### Problem to solve
Return the listing in full. Keep each line exactly as it is.
BEGIN
Definition sibling_idx (idx : nat) : option nat :=
  p ← parent_idx idx;
  Some (2 * p + (1 + idx `mod` 2)).

Section merkle.
Context `{!ByteHasher}.

Record MerkleProof := { tree_leaf_idx : N; siblings : list MerkleHash }.

Definition MAX_DEPTH : N := 15.
Definition MAX_NUM_LEAVES : N := 2 ^ (MAX_DEPTH - 1).

Definition u16_checked_pow2 (k : N) : option N :=
  if decide (2 ^ k ≤ u16_MAX)%N then Some (2 ^ k)%N else None.

Definition new_from_leaf_idx (siblings : list MerkleHash) (leaf_idx : N) : option MerkleProof :=
  let n := N.of_nat (length siblings) in
  if decide (MAX_DEPTH ≤ n)%N then None
  else
    num_leaves ← u16_checked_pow2 n;
    doubled ← (if decide (2 * num_leaves ≤ u16_MAX)%N then Some (2 * num_leaves)%N else None);
    tree_len ← (if decide (1 ≤ doubled)%N then Some (doubled - 1)%N else None);
    let tree_leaf_start_idx := (tree_len - num_leaves)%N in
    if decide (num_leaves ≤ leaf_idx)%N then None
    else Some {| tree_leaf_idx := (tree_leaf_start_idx + leaf_idx)%N; siblings := siblings |}.

(** The hash of an inner node. *)
Definition node_hash (left right : MerkleHash) : MerkleHash :=
  hash_to_merkle (hash_bytes (left ++ right)).

(** The loop of [compute_root] over the siblings, from the leaf up. *)
Fixpoint root_loop (merkle_hash : MerkleHash) (current_idx : option nat) (l : list MerkleHash) :
    option MerkleHash :=
  match l with
  | [] => Some merkle_hash
  | sibling :: l =>
      idx ← current_idx;
      let merkle_hash :=
        if decide (idx `mod` 2 = 1) then node_hash merkle_hash sibling
        else node_hash sibling merkle_hash in
      root_loop merkle_hash (parent_idx idx) l
  end.

Definition compute_root (self : MerkleProof) (leaf : Hash) : option MerkleHash :=
  root_loop (hash_to_merkle leaf) (Some (N.to_nat (tree_leaf_idx self))) (reverse (siblings self)).

Record MerkleTree := { tree_leaf_start_idx : N; nodes : list MerkleHash }.

(** [for (leaf, raw_leaf) in tree[start..].iter_mut().zip(leaves)]. *)
Fixpoint fill_leaves (tree : list MerkleHash) (idx : nat) (leaves : list Hash) : list MerkleHash :=
  match leaves with
  | [] => tree
  | raw_leaf :: leaves =>
      if decide (idx < length tree)
      then fill_leaves (<[idx := hash_to_merkle raw_leaf]> tree) (S idx) leaves
      else tree
  end.

(** [for idx in (0..start).rev()]. *)
Fixpoint build_loop (idx : nat) (tree : list MerkleHash) : run (list MerkleHash) :=
  match idx with
  | 0 => Ret tree
  | S i =>
      l ← expect (tree !! (2 * i + 1));
      r ← expect (tree !! (2 * i + 2));
      assert (i < length tree) ≫= λ _,
      build_loop i (<[i := node_hash l r]> tree)
  end.

(** The size of the vector is bounded by the allocator ([isize::MAX] bytes). *)
Definition new_with_depth (leaves : list Hash) (depth : N) : run MerkleTree :=
  d ← expect (if decide (1 ≤ depth)%N then Some (depth - 1)%N else None);
  let num_leaves := (2 ^ d)%N in
  let tree_len := (2 * num_leaves - 1)%N in
  assert (tree_len * 20 ≤ 9223372036854775807)%N ≫= λ _,
  let tree := replicate (N.to_nat tree_len) MerkleHash_default in
  let start := (tree_len - num_leaves)%N in
  let tree := fill_leaves tree (N.to_nat start) leaves in
  tree ← build_loop (N.to_nat start) tree;
  assert (start ≤ u16_MAX)%N ≫= λ _,
  Ret {| tree_leaf_start_idx := start; nodes := tree |}.

(** [len.next_power_of_two().ilog2()]; the power of two of 0 is 1. *)
Definition depth_for (len : N) : N := (N.log2_up len + 1)%N.

Definition MerkleTree_new (leaves : list Hash) : run MerkleTree :=
  new_with_depth leaves (depth_for (N.of_nat (length leaves))).

Definition merkle_root (self : MerkleTree) : run MerkleHash := expect (nodes self !! 0).

Fixpoint proof_loop (fuel : nat) (tree : list MerkleHash) (current_idx : nat)
    (siblings : list MerkleHash) : run (list MerkleHash) :=
  match fuel with
  | 0 => Panic
  | S fuel =>
      match sibling_idx current_idx with
      | None => Ret siblings
      | Some sib =>
          parent ← expect (parent_idx current_idx);
          h ← expect (tree !! sib);
          proof_loop fuel tree parent (siblings ++ [h])
      end
  end.

(** The 16-bit addition is unchecked in the release profile. *)
Definition proof (self : MerkleTree) (leaf_idx : N) : run MerkleProof :=
  let tree_leaf_idx := ((tree_leaf_start_idx self + leaf_idx) `mod` (u16_MAX + 1))%N in
  siblings ← proof_loop (S (N.to_nat tree_leaf_idx)) (nodes self) (N.to_nat tree_leaf_idx) [];
  Ret {| tree_leaf_idx := tree_leaf_idx; siblings := reverse siblings |}.

(** ** Indices *)

Lemma parent_left p : parent_idx (2 * p + 1) = Some p.
Proof.
  replace (2 * p + 1) with (S (p * 2)) by lia. unfold parent_idx. by rewrite Nat.div_mul.
Qed.

Lemma parent_right p : parent_idx (2 * p + 2) = Some p.
Proof.
  replace (2 * p + 2) with (S (p * 2 + 1)) by lia. unfold parent_idx. f_equal.
  rewrite Nat.div_add_l by lia. cbn. lia.
Qed.

Lemma sibling_left p : sibling_idx (2 * p + 1) = Some (2 * p + 2).
Proof.
  unfold sibling_idx. rewrite parent_left. cbn [mbind option_bind]. f_equal.
  replace ((2 * p + 1) `mod` 2) with 1; [lia|].
  replace (2 * p + 1) with (1 + p * 2) by lia. by rewrite Nat.Div0.mod_add.
Qed.

Lemma sibling_right p : sibling_idx (2 * p + 2) = Some (2 * p + 1).
Proof.
  unfold sibling_idx. rewrite parent_right. cbn [mbind option_bind]. f_equal.
  replace ((2 * p + 2) `mod` 2) with 0; [lia|].
  replace (2 * p + 2) with (0 + (p + 1) * 2) by lia. by rewrite Nat.Div0.mod_add.
Qed.

(** An index is the root or a left or right child. *)
Lemma index_cases i : i = 0 ∨ ∃ p, p < i ∧ (i = 2 * p + 1 ∧ i `mod` 2 = 1 ∨ i = 2 * p + 2 ∧ i `mod` 2 = 0).
Proof.
  destruct i as [|i]; [by left|right]. exists (i / 2).
  pose proof (Nat.Div0.div_mod i 2). pose proof (Nat.mod_upper_bound i 2).
  split; [lia|]. destruct (i `mod` 2) as [|[|]] eqn:Hm; [left|right|lia].
  - split; [lia|]. replace (S i) with (1 + (i / 2) * 2) by lia. by rewrite Nat.Div0.mod_add.
  - split; [lia|]. replace (S i) with (0 + (i / 2 + 1) * 2) by lia. by rewrite Nat.Div0.mod_add.
Qed.

(** ** Trees *)

(** Every inner node hashes its two children. *)
Definition hashes_children (tree : list MerkleHash) (lo hi : nat) : Prop :=
  ∀ i, lo ≤ i < hi → ∃ l r, tree !! (2 * i + 1) = Some l ∧ tree !! (2 * i + 2) = Some r ∧
    tree !! i = Some (node_hash l r).

Lemma fill_leaves_length tree idx leaves : length (fill_leaves tree idx leaves) = length tree.
Proof.
  revert tree idx. induction leaves as [|l leaves IH]; intros tree idx; cbn; [done|].
  case_decide; [|done]. by rewrite IH, length_insert.
Qed.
END
### Response to the task
Definition sibling_idx (idx : nat) : option nat :=
  p ← parent_idx idx;
  Some (2 * p + (1 + idx `mod` 2)).

Section merkle.
Context `{!ByteHasher}.

Record MerkleProof := { tree_leaf_idx : N; siblings : list MerkleHash }.

Definition MAX_DEPTH : N := 15.
Definition MAX_NUM_LEAVES : N := 2 ^ (MAX_DEPTH - 1).

Definition u16_checked_pow2 (k : N) : option N :=
  if decide (2 ^ k ≤ u16_MAX)%N then Some (2 ^ k)%N else None.

Definition new_from_leaf_idx (siblings : list MerkleHash) (leaf_idx : N) : option MerkleProof :=
  let n := N.of_nat (length siblings) in
  if decide (MAX_DEPTH ≤ n)%N then None
  else
    num_leaves ← u16_checked_pow2 n;
    doubled ← (if decide (2 * num_leaves ≤ u16_MAX)%N then Some (2 * num_leaves)%N else None);
    tree_len ← (if decide (1 ≤ doubled)%N then Some (doubled - 1)%N else None);
    let tree_leaf_start_idx := (tree_len - num_leaves)%N in
    if decide (num_leaves ≤ leaf_idx)%N then None
    else Some {| tree_leaf_idx := (tree_leaf_start_idx + leaf_idx)%N; siblings := siblings |}.

(** The hash of an inner node. *)
Definition node_hash (left right : MerkleHash) : MerkleHash :=
  hash_to_merkle (hash_bytes (left ++ right)).

(** The loop of [compute_root] over the siblings, from the leaf up. *)
Fixpoint root_loop (merkle_hash : MerkleHash) (current_idx : option nat) (l : list MerkleHash) :
    option MerkleHash :=
  match l with
  | [] => Some merkle_hash
  | sibling :: l =>
      idx ← current_idx;
      let merkle_hash :=
        if decide (idx `mod` 2 = 1) then node_hash merkle_hash sibling
        else node_hash sibling merkle_hash in
      root_loop merkle_hash (parent_idx idx) l
  end.

Definition compute_root (self : MerkleProof) (leaf : Hash) : option MerkleHash :=
  root_loop (hash_to_merkle leaf) (Some (N.to_nat (tree_leaf_idx self))) (reverse (siblings self)).

Record MerkleTree := { tree_leaf_start_idx : N; nodes : list MerkleHash }.

(** [for (leaf, raw_leaf) in tree[start..].iter_mut().zip(leaves)]. *)
Fixpoint fill_leaves (tree : list MerkleHash) (idx : nat) (leaves : list Hash) : list MerkleHash :=
  match leaves with
  | [] => tree
  | raw_leaf :: leaves =>
      if decide (idx < length tree)
      then fill_leaves (<[idx := hash_to_merkle raw_leaf]> tree) (S idx) leaves
      else tree
  end.

(** [for idx in (0..start).rev()]. *)
Fixpoint build_loop (idx : nat) (tree : list MerkleHash) : run (list MerkleHash) :=
  match idx with
  | 0 => Ret tree
  | S i =>
      l ← expect (tree !! (2 * i + 1));
      r ← expect (tree !! (2 * i + 2));
      assert (i < length tree) ≫= λ _,
      build_loop i (<[i := node_hash l r]> tree)
  end.

(** The size of the vector is bounded by the allocator ([isize::MAX] bytes). *)
Definition new_with_depth (leaves : list Hash) (depth : N) : run MerkleTree :=
  d ← expect (if decide (1 ≤ depth)%N then Some (depth - 1)%N else None);
  let num_leaves := (2 ^ d)%N in
  let tree_len := (2 * num_leaves - 1)%N in
  assert (tree_len * 20 ≤ 9223372036854775807)%N ≫= λ _,
  let tree := replicate (N.to_nat tree_len) MerkleHash_default in
  let start := (tree_len - num_leaves)%N in
  let tree := fill_leaves tree (N.to_nat start) leaves in
  tree ← build_loop (N.to_nat start) tree;
  assert (start ≤ u16_MAX)%N ≫= λ _,
  Ret {| tree_leaf_start_idx := start; nodes := tree |}.

(** [len.next_power_of_two().ilog2()]; the power of two of 0 is 1. *)
Definition depth_for (len : N) : N := (N.log2_up len + 1)%N.

Definition MerkleTree_new (leaves : list Hash) : run MerkleTree :=
  new_with_depth leaves (depth_for (N.of_nat (length leaves))).

Definition merkle_root (self : MerkleTree) : run MerkleHash := expect (nodes self !! 0).

Fixpoint proof_loop (fuel : nat) (tree : list MerkleHash) (current_idx : nat)
    (siblings : list MerkleHash) : run (list MerkleHash) :=
  match fuel with
  | 0 => Panic
  | S fuel =>
      match sibling_idx current_idx with
      | None => Ret siblings
      | Some sib =>
          parent ← expect (parent_idx current_idx);
          h ← expect (tree !! sib);
          proof_loop fuel tree parent (siblings ++ [h])
      end
  end.

(** The 16-bit addition is unchecked in the release profile. *)
Definition proof (self : MerkleTree) (leaf_idx : N) : run MerkleProof :=
  let tree_leaf_idx := ((tree_leaf_start_idx self + leaf_idx) `mod` (u16_MAX + 1))%N in
  siblings ← proof_loop (S (N.to_nat tree_leaf_idx)) (nodes self) (N.to_nat tree_leaf_idx) [];
  Ret {| tree_leaf_idx := tree_leaf_idx; siblings := reverse siblings |}.

(** ** Indices *)

Lemma parent_left p : parent_idx (2 * p + 1) = Some p.
Proof.
  replace (2 * p + 1) with (S (p * 2)) by lia. unfold parent_idx. by rewrite Nat.div_mul.
Qed.

Lemma parent_right p : parent_idx (2 * p + 2) = Some p.
Proof.
  replace (2 * p + 2) with (S (p * 2 + 1)) by lia. unfold parent_idx. f_equal.
  rewrite Nat.div_add_l by lia. cbn. lia.
Qed.

Lemma sibling_left p : sibling_idx (2 * p + 1) = Some (2 * p + 2).
Proof.
  unfold sibling_idx. rewrite parent_left. cbn [mbind option_bind]. f_equal.
  replace ((2 * p + 1) `mod` 2) with 1; [lia|].
  replace (2 * p + 1) with (1 + p * 2) by lia. by rewrite Nat.Div0.mod_add.
Qed.

Lemma sibling_right p : sibling_idx (2 * p + 2) = Some (2 * p + 1).
Proof.
  unfold sibling_idx. rewrite parent_right. cbn [mbind option_bind]. f_equal.
  replace ((2 * p + 2) `mod` 2) with 0; [lia|].
  replace (2 * p + 2) with (0 + (p + 1) * 2) by lia. by rewrite Nat.Div0.mod_add.
Qed.

(** An index is the root or a left or right child. *)
Lemma index_cases i : i = 0 ∨ ∃ p, p < i ∧ (i = 2 * p + 1 ∧ i `mod` 2 = 1 ∨ i = 2 * p + 2 ∧ i `mod` 2 = 0).
Proof.
  destruct i as [|i]; [by left|right]. exists (i / 2).
  pose proof (Nat.Div0.div_mod i 2). pose proof (Nat.mod_upper_bound i 2).
  split; [lia|]. destruct (i `mod` 2) as [|[|]] eqn:Hm; [left|right|lia].
  - split; [lia|]. replace (S i) with (1 + (i / 2) * 2) by lia. by rewrite Nat.Div0.mod_add.
  - split; [lia|]. replace (S i) with (0 + (i / 2 + 1) * 2) by lia. by rewrite Nat.Div0.mod_add.
Qed.

(** ** Trees *)

(** Every inner node hashes its two children. *)
Definition hashes_children (tree : list MerkleHash) (lo hi : nat) : Prop :=
  ∀ i, lo ≤ i < hi → ∃ l r, tree !! (2 * i + 1) = Some l ∧ tree !! (2 * i + 2) = Some r ∧
    tree !! i = Some (node_hash l r).

Lemma fill_leaves_length tree idx leaves : length (fill_leaves tree idx leaves) = length tree.
Proof.
  revert tree idx. induction leaves as [|l leaves IH]; intros tree idx; cbn; [done|].
  case_decide; [|done]. by rewrite IH, length_insert.
Qed.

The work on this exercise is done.